With the lack of industrial strategies Canada is not investing wisely in starting and growing enough high quality product firms that can create/design new or improved products with their long-term cash flow generation potential driving sustainable economic potential aligned with Canada’s strengths.

Most economic debate focusses on the decline of manufacturing and fails to clearly communicate the importance of design in an integrated product design/build model to growing companies into world players.  Product firms that reach global competitive size such as Bombardier and Blackberry are rare in Canada.  The strategic importance of the ability to create new or improved products is under emphasized.   While supply chains have gone global and the build function has moved off shore significant innovation occurs in the product design/build development capability.   The product design/build development capability is crucial for economic development, anchoring businesses and their headquarters, and enabling the growth of small firms into large multinationals over several decades.  Reframing the manufacturing debate was recently well articulated in the context of the US economy in an MIT study of production in the innovation economy (PIE).

The new Canadian start-up visa is a positive step to drive more innovation through new product development but how will candidates be selected and do their ideas align with Canadian strengths. What are the priority industries and how was this determined? Will they become frustrated if Canada’s small venture capital market does not support their ideas?

Importance of Innovation To Restart Economic Growth

The debate on the importance of innovation in driving economic growth is front and center in leading diversified advanced economies like the US, as the MIT study demonstrates, as well as in the UK.  The importance of encouraging innovation and R&D investments in strategic industries for sustainable growth is understood to be a long-term national strategic matter.  For example, the UK has identified eight priority technology areas with significant funds investments and suggestions for catalysts such as “grand challenges” and ” demonstrators” are proposed.  In the UK, there is a clear national alignment between industrial sectors, industrial R&D, university based technology development with overall economic development which provides a model for Canada’s economic innovation strategy.

Canada has some work to do to improve innovation performance.  To deliver tangible gains Canada needs to agree on what are and what will be Canada’s economic strengths going forward particularly in the knowledge economy.   With a solid definition of Canada’s strengths industrial strategies can be developed in a collaborative manner between the various levels of government and industry leaders.  With clear ’cause and effect’ investment and effort decisions can be more effectively aligned through long-term industrial strategies.   Only then will Canada see improvements in innovation performance.
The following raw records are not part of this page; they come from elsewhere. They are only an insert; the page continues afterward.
(* ===== verification/AuthServe.v ===== *)
(** * HTTP traffic is a history of store operations

    The refinement between the two levels: whatever requests the handlers of
    [authhttp] serve, the store they leave is the one some history of store
    operations leaves, so that what holds after every history holds of a served
    application. *)

From S2P Require Import Prelude GoStrings Sha256 AuthCore AuthCoreSpec MemoryStore MemoryStoreSpec.
From S2P Require Import MemoryStoreInv Auth AuthSpec AuthHttp AuthHttpSpec.

#[local] Open Scope Z_scope.

(** [s'] is what some history of well-formed operations leaves of [s]. *)
Definition served (s s' : MemoryStore) : Prop :=
  ∃ ops, Forall op_ok ops ∧ s' = snd (history ops s).

Lemma served_refl s : served s s.
Proof. by exists []. Qed.
Lemma served_trans s1 s2 s3 : served s1 s2 → served s2 s3 → served s1 s3.
Proof.
  intros (ops & Ho & ->) (ops' & Ho' & ->). exists (ops ++ ops').
  split; [by apply Forall_app|]. by rewrite history_app.
Qed.
Lemma served_op o s s' : op_ok o → snd (exec o s) = s' → served s s'.
Proof.
  intros Ho <-. exists [o]. split; [by constructor|]. cbn. by destruct (exec o s).
Qed.

#[global] Instance served_preorder : PreOrder served.
Proof. split; [intros s; apply served_refl|intros s1 s2 s3; apply served_trans]. Qed.

Create HintDb served.
#[local] Hint Resolve served_refl : served.

(** ** The managers *)

Lemma served_Current ctx t credential s res s' : Current ctx t credential s = (res, s') → served s s'.
Proof.
  unfold Current. destruct (ctx 0%nat); [by intros [= _ <-]|].
  destruct (sessionProof credential t) as [p|]; [|by intros [= _ <-]].
  destruct (store_AuthenticateSession _ p s) as [[i|e] s1] eqn:E; intros [= _ <-];
    (apply (served_op (OAuthenticate (polled ctx) p)); [done|]; cbn in *; by rewrite E).
Qed.

Lemma served_ValidateCSRF ctx t credential csrf s res s' : ValidateCSRF ctx t credential csrf s = (res, s') → served s s'.
Proof.
  unfold ValidateCSRF. destruct (ctx 0%nat); [by intros [= _ <-]|].
  destruct (sessionCSRFProof credential csrf t) as [p|]; [|by intros [= _ <-]].
  destruct (store_AuthenticateSession _ p s) as [[i|e] s1] eqn:E; intros [= _ <-];
    (apply (served_op (OAuthenticate (polled ctx) p)); [done|]; cbn in *; by rewrite E).
Qed.

Lemma served_Logout ctx t credential s res s' : Logout ctx t credential s = (res, s') → served s s'.
Proof.
  unfold Logout. destruct (ctx 0%nat); [by intros [= _ <-]|].
  destruct (sessionProof credential t) as [p|]; [|by intros [= _ <-]].
  destruct (store_RevokeSession _ p s) as [e s1] eqn:E; intros [= _ <-].
  apply (served_op (ORevoke (polled ctx) p)); [done|]. cbn in *. by rewrite E.
Qed.

Lemma served_LogoutAll ctx t credential s res s' : LogoutAll ctx t credential s = (res, s') → served s s'.
Proof.
  unfold LogoutAll. destruct (ctx 0%nat); [by intros [= _ <-]|].
  destruct (sessionProof credential t) as [p|]; [|by intros [= _ <-]].
  destruct (store_RevokeAllSessions _ p s) as [e s1] eqn:E; intros [= _ <-].
  apply (served_op (ORevokeAll (polled ctx) p)); [done|]. cbn in *. by rewrite E.
Qed.

Lemma served_Bootstrap ctx e seed t source s res s' : Bootstrap ctx e seed t source s = (res, s') → served s s'.
Proof.
  unfold Bootstrap. destruct (ctx 0%nat); [by intros [= _ <-]|]. destruct (_ || _); [by intros [= _ <-]|].
  destruct (randomEncoded e 0 32); [|by intros [= _ <-]]. destruct (randomEncoded e 1 32); [|by intros [= _ <-]].
  destruct (randomEncoded e 2 32); [|by intros [= _ <-]]. cbv zeta.
  match goal with |- context [store_CreatePreAuth seed (polled ctx) ?r s] => set (rec := r) end.
  destruct (store_CreatePreAuth seed _ rec s) as [[err|] s1] eqn:E; intros [= _ <-];
    (apply (served_op (OCreatePreAuth seed (polled ctx) rec)); [done|]; cbn in *; by rewrite E).
Qed.

Lemma served_Authenticate ctx t credential csrf s res s' : Authenticate ctx t credential csrf s = (res, s') → served s s'.
Proof.
  unfold Authenticate. destruct (ctx 0%nat); [by intros [= _ <-]|].
  destruct (preAuthProof credential csrf t) as [p|]; [|by intros [= _ <-]].
  destruct (store_AuthenticatePreAuth _ p s) as [e s1] eqn:E; intros [= _ <-].
  apply (served_op (OAuthenticatePreAuth (polled ctx) p)); [done|]. cbn in *. by rewrite E.
Qed.

Lemma served_Consume ctx t credential csrf s res s' : Consume ctx t credential csrf s = (res, s') → served s s'.
Proof.
  unfold Consume. destruct (ctx 0%nat); [by intros [= _ <-]|].
  destruct (preAuthProof credential csrf t) as [p|]; [|by intros [= _ <-]].
  destruct (store_ConsumePreAuth _ p s) as [e s1] eqn:E; intros [= _ <-].
  apply (served_op (OConsumePreAuth (polled ctx) p)); [done|]. cbn in *. by rewrite E.
Qed.

Lemma served_service_Verify svc v cid mailbox code purpose source options s res s' :
  service_Verify svc v cid mailbox code purpose source options s = (res, s') → served s s'.
Proof.
  unfold service_Verify. destruct (verify_ctx v 0%nat); [by intros [= _ <-]|].
  destruct (_ || _); [by intros [= _ <-]|]. destruct (challengeBinding options); [|by intros [= _ <-]].
  destruct (randomHex _ 0 32) as [h|] eqn:Eh; [|by intros [= _ <-]].
  destruct (newSession _ 1 _) as [[session rec]|]; [|by intros [= _ <-]]. cbv zeta.
  match goal with |- context [store_Verify ?sd ?cx ?x s] => set (att := x) end.
  assert (Hok : op_ok (OVerify (verify_seed v) (polled (verify_ctx v)) att)).
  { cbn. intros ->. by apply randomHex_length in Eh. }
  destruct (store_Verify _ _ att s) as [[i|e] s1] eqn:E; intros [= _ <-];
    (apply (served_op _ _ _ Hok); cbn in *; by rewrite E).
Qed.

Lemma served_Request svc w mailbox purpose source options s res msg s' :
  Request svc w mailbox purpose source options s = (res, msg, s') → served s s'.
Proof.
  unfold Request. destruct (request_ctx w 0%nat); [by intros [= _ _ <-]|].
  destruct (_ || _); [by intros [= _ _ <-]|]. destruct (challengeBinding options); [|by intros [= _ _ <-]].
  destruct (newChallenge _ _ _ _ _ _) as [[ch code]|] eqn:Ec; [|by intros [= _ _ <-]].
  apply newChallenge_id in Ec. cbv zeta.
  match goal with |- context [store_Reserve ?sd ?cx ?x s] => set (r := x) end.
  destruct (store_Reserve _ _ r s) as [[e|] s1] eqn:E;
    (assert (Hs1 : served s s1) by (apply (served_op (OReserve (request_seed w) (polled (request_ctx w)) r));
                                    [done|]; cbn in *; by rewrite E)).
  { by intros [= _ _ <-]. }
  destruct (request_send w _) as [e|]; [|by intros [= _ _ <-]].
  destruct (negb _ && negb _); [|by intros [= _ _ <-]].
  destruct (store_Invalidate _ _ s1) as [e' s2] eqn:Ei. intros [= _ _ <-].
  etransitivity; [exact Hs1|]. apply (served_op (OInvalidate (request_cleanup w) (id ch))); [done|].
  cbn in *. by rewrite Ei.
Qed.

#[local] Hint Resolve served_Current served_ValidateCSRF served_Logout served_LogoutAll served_Bootstrap
  served_Authenticate served_Consume served_service_Verify served_Request : served.

(** ** The handlers *)

Lemma served_preAuthRequest b w r c s v s' : Browser.preAuthRequest b w r c s = (v, s') → served s s'.
Proof.
  unfold Browser.preAuthRequest. destruct (Browser.unsafeOrigin b r c) as [[|] c']; [|by intros [= _ <-]].
  destruct (Browser.exactCookie _ _) as [cr ok1], (Browser.exactHeader _ _) as [tok ok2].
  destruct (_ || _); [by intros [= _ <-]|].
  destruct (Authenticate _ _ _ _ s) as [[e|] s1] eqn:E; intros [= _ <-]; eauto with served.
Qed.

Lemma served_sessionCSRF b w r c s v s' : Browser.sessionCSRF b w r c s = (v, s') → served s s'.
Proof.
  unfold Browser.sessionCSRF. destruct (Browser.unsafeOrigin b r c) as [[|] c']; [|by intros [= _ <-]].
  destruct (Browser.exactCookie _ _) as [cr ok1]. destruct (negb ok1); [by intros [= _ <-]|].
  destruct (Browser.exactHeader _ _) as [tok ok2]. destruct (negb ok2); [by intros [= _ <-]|].
  destruct (ValidateCSRF _ _ _ _ s) as [[e|] s1] eqn:E; intros [= _ <-]; eauto with served.
Qed.

#[local] Hint Resolve served_preAuthRequest served_sessionCSRF : served.

(** One request served; [n] and [b] are the application's two sets of handlers. *)
Inductive http :=
| NativeRequestCode | NativeVerifyCode | NativeCurrent | NativeLogout | NativeLogoutAll | NativeRequireAuth
| BrowserBootstrap | BrowserRequestCode | BrowserVerifyCode | BrowserCurrent | BrowserLogout | BrowserLogoutAll
| BrowserRequireAuth | BrowserRequireCSRF.

Section serve.
Context (media : string → option string) (n : Native.t) (b : Browser.t).

(** The store after the handler [h] ran on a request. *)
Definition serve (h : http) (w : World) (r : HttpRequest) (s : MemoryStore) : MemoryStore :=
  let c := fresh_response in
  match h with
  | NativeRequestCode => snd (Native.RequestCode media n w r c s)
  | NativeVerifyCode => snd (Native.VerifyCode media n w r c s)
  | NativeCurrent => snd (Native.Current w r c s)
  | NativeLogout => snd (Native.Logout w r c s)
  | NativeLogoutAll => snd (Native.LogoutAll w r c s)
  | NativeRequireAuth => snd (Native.RequireAuth w r [] c s)
  | BrowserBootstrap => snd (Browser.Bootstrap b w r c s)
  | BrowserRequestCode => snd (Browser.RequestCode media b w r c s)
  | BrowserVerifyCode => snd (Browser.VerifyCode media b w r c s)
  | BrowserCurrent => snd (Browser.Current b w r c s)
  | BrowserLogout => snd (Browser.Logout b w r c s)
  | BrowserLogoutAll => snd (Browser.LogoutAll b w r c s)
  | BrowserRequireAuth => snd (Browser.RequireAuth b w r [] c s)
  | BrowserRequireCSRF => snd (Browser.RequireCSRF b w r c s)
  end.

Lemma served_native h w r s :
  h ∈ [NativeRequestCode; NativeVerifyCode; NativeCurrent; NativeLogout; NativeLogoutAll; NativeRequireAuth] →
  served s (serve h w r s).
Proof.
  rewrite !elem_of_cons, elem_of_nil. intros [->|[->|[->|[->|[->|[->|[]]]]]]]; unfold serve.
  - unfold Native.RequestCode. destruct (decodeJSON _ _ r); [|done].
    destruct (Request _ _ _ _ _ _ s) as [[res msg] s1] eqn:E. cbn. eauto with served.
  - unfold Native.VerifyCode. destruct (decodeJSON _ _ r); [|done].
    destruct (service_Verify _ _ _ _ _ _ _ _ s) as [[a|e] s1] eqn:E; cbn; eauto with served.
  - unfold Native.Current. destruct (Native.bearerCredential r) as [v ok]. destruct (negb ok); [done|].
    destruct (Current _ _ _ s) as [[i|e] s1] eqn:E; cbn; eauto with served.
  - unfold Native.Logout, Native.revoke. destruct (Native.bearerCredential r) as [v ok]. destruct (negb ok); [done|].
    destruct (Logout _ _ _ s) as [[e|] s1] eqn:E; cbn; eauto with served.
  - unfold Native.LogoutAll, Native.revoke. destruct (Native.bearerCredential r) as [v ok]. destruct (negb ok); [done|].
    destruct (LogoutAll _ _ _ s) as [[e|] s1] eqn:E; cbn; eauto with served.
  - unfold Native.RequireAuth. destruct (Native.bearerCredential r) as [v ok]. destruct (negb ok); [done|].
    destruct (Current _ _ _ s) as [[i|e] s1] eqn:E; cbn; eauto with served.
Qed.

Lemma served_logout all w r c s : served s (snd (Browser.logout b all w r c s)).
Proof.
  unfold Browser.logout. destruct (Browser.sessionCSRF _ _ _ _ s) as [[cr|c'] s1] eqn:E; [|cbn; eauto with served].
  etransitivity; [eapply served_sessionCSRF; exact E|].
  destruct all; [destruct (LogoutAll _ _ _ s1) as [[e|] s2] eqn:E2|destruct (Logout _ _ _ s1) as [[e|] s2] eqn:E2];
    cbn; eauto with served.
Qed.

Lemma served_VerifyCode w r c s : served s (snd (Browser.VerifyCode media b w r c s)).
Proof.
  unfold Browser.VerifyCode. destruct (Browser.preAuthRequest _ _ _ _ s) as [[[cr tok]|c'] s1] eqn:E1;
    [|cbn; eauto with served]. etransitivity; [eapply served_preAuthRequest; exact E1|].
  destruct (decodeJSON _ _ r); [|done].
  destruct (service_Verify _ _ _ _ _ _ _ _ s1) as [[a|e] s2] eqn:E2; [|cbn; eauto with served].
  etransitivity; [eapply served_service_Verify; exact E2|].
  destruct (Consume _ _ _ _ s2) as [[e|] s3] eqn:E3; [|cbn; eauto with served].
  etransitivity; [eapply served_Consume; exact E3|].
  destruct (Logout _ _ _ s3) as [e' s4] eqn:E4. cbn. eauto with served.
Qed.

Lemma served_serve h w r s : served s (serve h w r s).
Proof.
  destruct h; try (apply served_native; set_solver); unfold serve.
  - unfold Browser.Bootstrap. destruct (Browser.safeOrigin _ _ _) as [[|] c']; [|done].
    destruct (Bootstrap _ _ _ _ _ s) as [[st|e] s1] eqn:E; cbn; eauto with served.
  - unfold Browser.RequestCode. destruct (Browser.preAuthRequest _ _ _ _ s) as [[[cr tok]|c'] s1] eqn:E1;
      [|cbn; eauto with served]. etransitivity; [eapply served_preAuthRequest; exact E1|].
    destruct (decodeJSON _ _ r); [|done].
    destruct (Request _ _ _ _ _ _ s1) as [[res msg] s2] eqn:E2. cbn. eauto with served.
  - apply served_VerifyCode.
  - unfold Browser.Current. destruct (Browser.exactCookie _ _) as [v ok]. destruct (negb ok); [done|].
    destruct (Current _ _ _ s) as [[i|e] s1] eqn:E; cbn; eauto with served.
  - apply served_logout.
  - apply served_logout.
  - unfold Browser.RequireAuth. destruct (Browser.exactCookie _ _) as [v ok]. destruct (negb ok); [done|].
    destruct (Current _ _ _ s) as [[i|e] s1] eqn:E; cbn; eauto with served.
  - unfold Browser.RequireCSRF. destruct (Browser.sessionCSRF _ _ _ _ s) as [[cr|c'] s1] eqn:E; cbn; eauto with served.
Qed.

Definition traffic (requests : list (http * World * HttpRequest)) (s : MemoryStore) : MemoryStore :=
  foldl (λ s '(h, w, r), serve h w r s) s requests.

Lemma served_traffic requests s : served s (traffic requests s).
Proof.
  revert s; induction requests as [|[[h w] r] l IH]; intros s; [done|].
  etransitivity; [apply served_serve|apply IH].
Qed.
End serve.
Engineering for Growth – Royal Academy of Engineering

The Royal Academy of Engineering has launched a campaign to show the value of engineering to the UK economy and society called Engineering For Growth.

The roles that engineering plays in all facets of our lives is often hidden behind product marketing and the media.  The results of engineering are often taken for granted.  The Royal Academy of Engineering summary does a wonderful job highlighting engineering contributions.

With economic growth slow in most developed countries the need for leveraging engineering talent is never more critical.